The records below need to be copied in full. Match them exactly.

───── Source data

(* ===== verification/Approval.v ===== *)
(** * What a connection has passed before it is ready

    A connection becomes [Ready] only after every handler of its namespace that
    guards the handshake has answered [Ok] for it, in the order of the
    handshake, whatever tasks are interleaved; and no client is told that it is
    ready before. *)

From S2P Require Import Prelude Async Spawner Concurrent Extern ChannelCapacity Packet Codecs.
From S2P Require Import EventRegistry Extensions ServerConfig ServerState Connection Broadcast.
From S2P Require Import Namespace ServerRuntime RefServer Lifecycle ServerTasks Frames Trust.

Section approval.
Context {Strict : Strictness}.
Context `{T : Types} `{Cells : AtomicEnumCell} `{Chans : Mpsc} `{Crates : !SerdeCrates}.
Context (log2 : f64 → f64).

Abbreviation view := (seen (W := Server) (L := label) (R := reply)).

(** ** The handshake *)
Lemma safe_kept {A B} (p : srv A) (k : A → srv B) c n cfg l Q s :
  known c n cfg l s → mute p →
  (∀ a s', known c n cfg l s' → safe vouch any_panic (k a) Q s') → safe vouch any_panic (bind p k) Q s.
Proof.
  intros Hs Hp Hk. eapply safe_then; [|exact Hk].
  eapply (safe_keep p (known c n cfg l)); [apply known_stable | done | done].
Qed.

Lemma safe_known {A B} (p : srv A) (k : A → srv B) c n cfg l Q s :
  safe vouch any_panic p (λ _, known c n cfg l) s →
  (∀ a s', known c n cfg l s' → safe vouch any_panic (k a) Q s') → safe vouch any_panic (bind p k) Q s.
Proof. apply safe_then. Qed.

Lemma safe_init_response c n cfg l d s :
  known c n cfg l s →
  safe vouch any_panic (match init_response_handler cfg with
              | Some h => call_init_response_handler c h d (ns_packet_codec cfg)
              | None => Ret tt
              end)
    (λ _ s', ∃ arg, known c n cfg (granted c (snd <$> init_response_handler cfg) arg ++ l) s') s.
Proof.
  intros Hs. destruct (init_response_handler cfg) as [h|]; [|by exists None].
  unfold call_init_response_handler.
  eapply safe_then with (P := λ _, known c n cfg l); [by apply safe_result|]. intros v s1 H1.
  eapply (safe_mono vouch any_panic _ (λ _, known c n cfg _)); [|exact (safe_handler _ _ _ _ _ _ _ _ H1)].
  intros a s' _ H. by exists (Any h.1 <$> v).
Qed.

Lemma known_cleared c n cfg g arg s :
  known c n cfg (approved c cfg g arg) s → reached c ConnReady s → cleared c s.
Proof.
  intros [(x & Hc & <-) (y & Hy & <-) Ha _] (x' & Hx' & Hr). simplify_eq. by exists x, y, g, arg.
Qed.

(** The connection has got ready: it enters the table, and is told. *)
Lemma safe_admit c n cfg g arg s :
  known c n cfg (approved c cfg g arg) s → reached c ConnReady s →
  safe vouch any_panic (insert_connection n c ;; send_packet c new_ready ;;
    match on_ready_handler cfg with Some h => spawn_task (OnReady c h) | None => Ret tt end) (λ _ _, True) s.
Proof.
  intros Hs Hr. eapply safe_then with (P := λ _ s', known c n cfg (approved c cfg g arg) s' ∧ reached c ConnReady s').
  { apply safe_insert; [|done | by destruct Hs | by eapply known_cleared].
    intros s1 s2 [? ?] ?. split; [by eapply known_stable | by eapply reached_stable]. }
  intros _ s1 H1. eapply safe_then with (P := λ _ s', known c n cfg (approved c cfg g arg) s' ∧ reached c ConnReady s').
  { apply safe_still; [intros s2 s3 [? ?] ?; split; [by eapply known_stable | by eapply reached_stable] | done|].
    apply (safe_packet c new_ready (λ s', known c n cfg (approved c cfg g arg) s' ∧ reached c ConnReady s')); [| |done].
    - intros s2 s3 [? ?] ?. split; [by eapply known_stable | by eapply reached_stable].
    - intros m p s2 [Hk Hx] He Hh. eapply cleared_may; [done..|]. by eapply known_cleared. }
  intros _ s2 H2. destruct (on_ready_handler cfg); [|done]. apply safe_spawn.
  intros _ d [= <-]. destruct H2. by eapply known_cleared.
Qed.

──────────

• **Your solution**:
(* ===== verification/Approval.v ===== *)
(** * What a connection has passed before it is ready

    A connection becomes [Ready] only after every handler of its namespace that
    guards the handshake has answered [Ok] for it, in the order of the
    handshake, whatever tasks are interleaved; and no client is told that it is
    ready before. *)

From S2P Require Import Prelude Async Spawner Concurrent Extern ChannelCapacity Packet Codecs.
From S2P Require Import EventRegistry Extensions ServerConfig ServerState Connection Broadcast.
From S2P Require Import Namespace ServerRuntime RefServer Lifecycle ServerTasks Frames Trust.

Section approval.
Context {Strict : Strictness}.
Context `{T : Types} `{Cells : AtomicEnumCell} `{Chans : Mpsc} `{Crates : !SerdeCrates}.
Context (log2 : f64 → f64).

Abbreviation view := (seen (W := Server) (L := label) (R := reply)).

(** ** The handshake *)
Lemma safe_kept {A B} (p : srv A) (k : A → srv B) c n cfg l Q s :
  known c n cfg l s → mute p →
  (∀ a s', known c n cfg l s' → safe vouch any_panic (k a) Q s') → safe vouch any_panic (bind p k) Q s.
Proof.
  intros Hs Hp Hk. eapply safe_then; [|exact Hk].
  eapply (safe_keep p (known c n cfg l)); [apply known_stable | done | done].
Qed.

Lemma safe_known {A B} (p : srv A) (k : A → srv B) c n cfg l Q s :
  safe vouch any_panic p (λ _, known c n cfg l) s →
  (∀ a s', known c n cfg l s' → safe vouch any_panic (k a) Q s') → safe vouch any_panic (bind p k) Q s.
Proof. apply safe_then. Qed.

Lemma safe_init_response c n cfg l d s :
  known c n cfg l s →
  safe vouch any_panic (match init_response_handler cfg with
              | Some h => call_init_response_handler c h d (ns_packet_codec cfg)
              | None => Ret tt
              end)
    (λ _ s', ∃ arg, known c n cfg (granted c (snd <$> init_response_handler cfg) arg ++ l) s') s.
Proof.
  intros Hs. destruct (init_response_handler cfg) as [h|]; [|by exists None].
  unfold call_init_response_handler.
  eapply safe_then with (P := λ _, known c n cfg l); [by apply safe_result|]. intros v s1 H1.
  eapply (safe_mono vouch any_panic _ (λ _, known c n cfg _)); [|exact (safe_handler _ _ _ _ _ _ _ _ H1)].
  intros a s' _ H. by exists (Any h.1 <$> v).
Qed.

Lemma known_cleared c n cfg g arg s :
  known c n cfg (approved c cfg g arg) s → reached c ConnReady s → cleared c s.
Proof.
  intros [(x & Hc & <-) (y & Hy & <-) Ha _] (x' & Hx' & Hr). simplify_eq. by exists x, y, g, arg.
Qed.

(** The connection has got ready: it enters the table, and is told. *)
Lemma safe_admit c n cfg g arg s :
  known c n cfg (approved c cfg g arg) s → reached c ConnReady s →
  safe vouch any_panic (insert_connection n c ;; send_packet c new_ready ;;
    match on_ready_handler cfg with Some h => spawn_task (OnReady c h) | None => Ret tt end) (λ _ _, True) s.
Proof.
  intros Hs Hr. eapply safe_then with (P := λ _ s', known c n cfg (approved c cfg g arg) s' ∧ reached c ConnReady s').
  { apply safe_insert; [|done | by destruct Hs | by eapply known_cleared].
    intros s1 s2 [? ?] ?. split; [by eapply known_stable | by eapply reached_stable]. }
  intros _ s1 H1. eapply safe_then with (P := λ _ s', known c n cfg (approved c cfg g arg) s' ∧ reached c ConnReady s').
  { apply safe_still; [intros s2 s3 [? ?] ?; split; [by eapply known_stable | by eapply reached_stable] | done|].
    apply (safe_packet c new_ready (λ s', known c n cfg (approved c cfg g arg) s' ∧ reached c ConnReady s')); [| |done].
    - intros s2 s3 [? ?] ?. split; [by eapply known_stable | by eapply reached_stable].
    - intros m p s2 [Hk Hx] He Hh. eapply cleared_may; [done..|]. by eapply known_cleared. }
  intros _ s2 H2. destruct (on_ready_handler cfg); [|done]. apply safe_spawn.
  intros _ d [= <-]. destruct H2. by eapply known_cleared.
Qed.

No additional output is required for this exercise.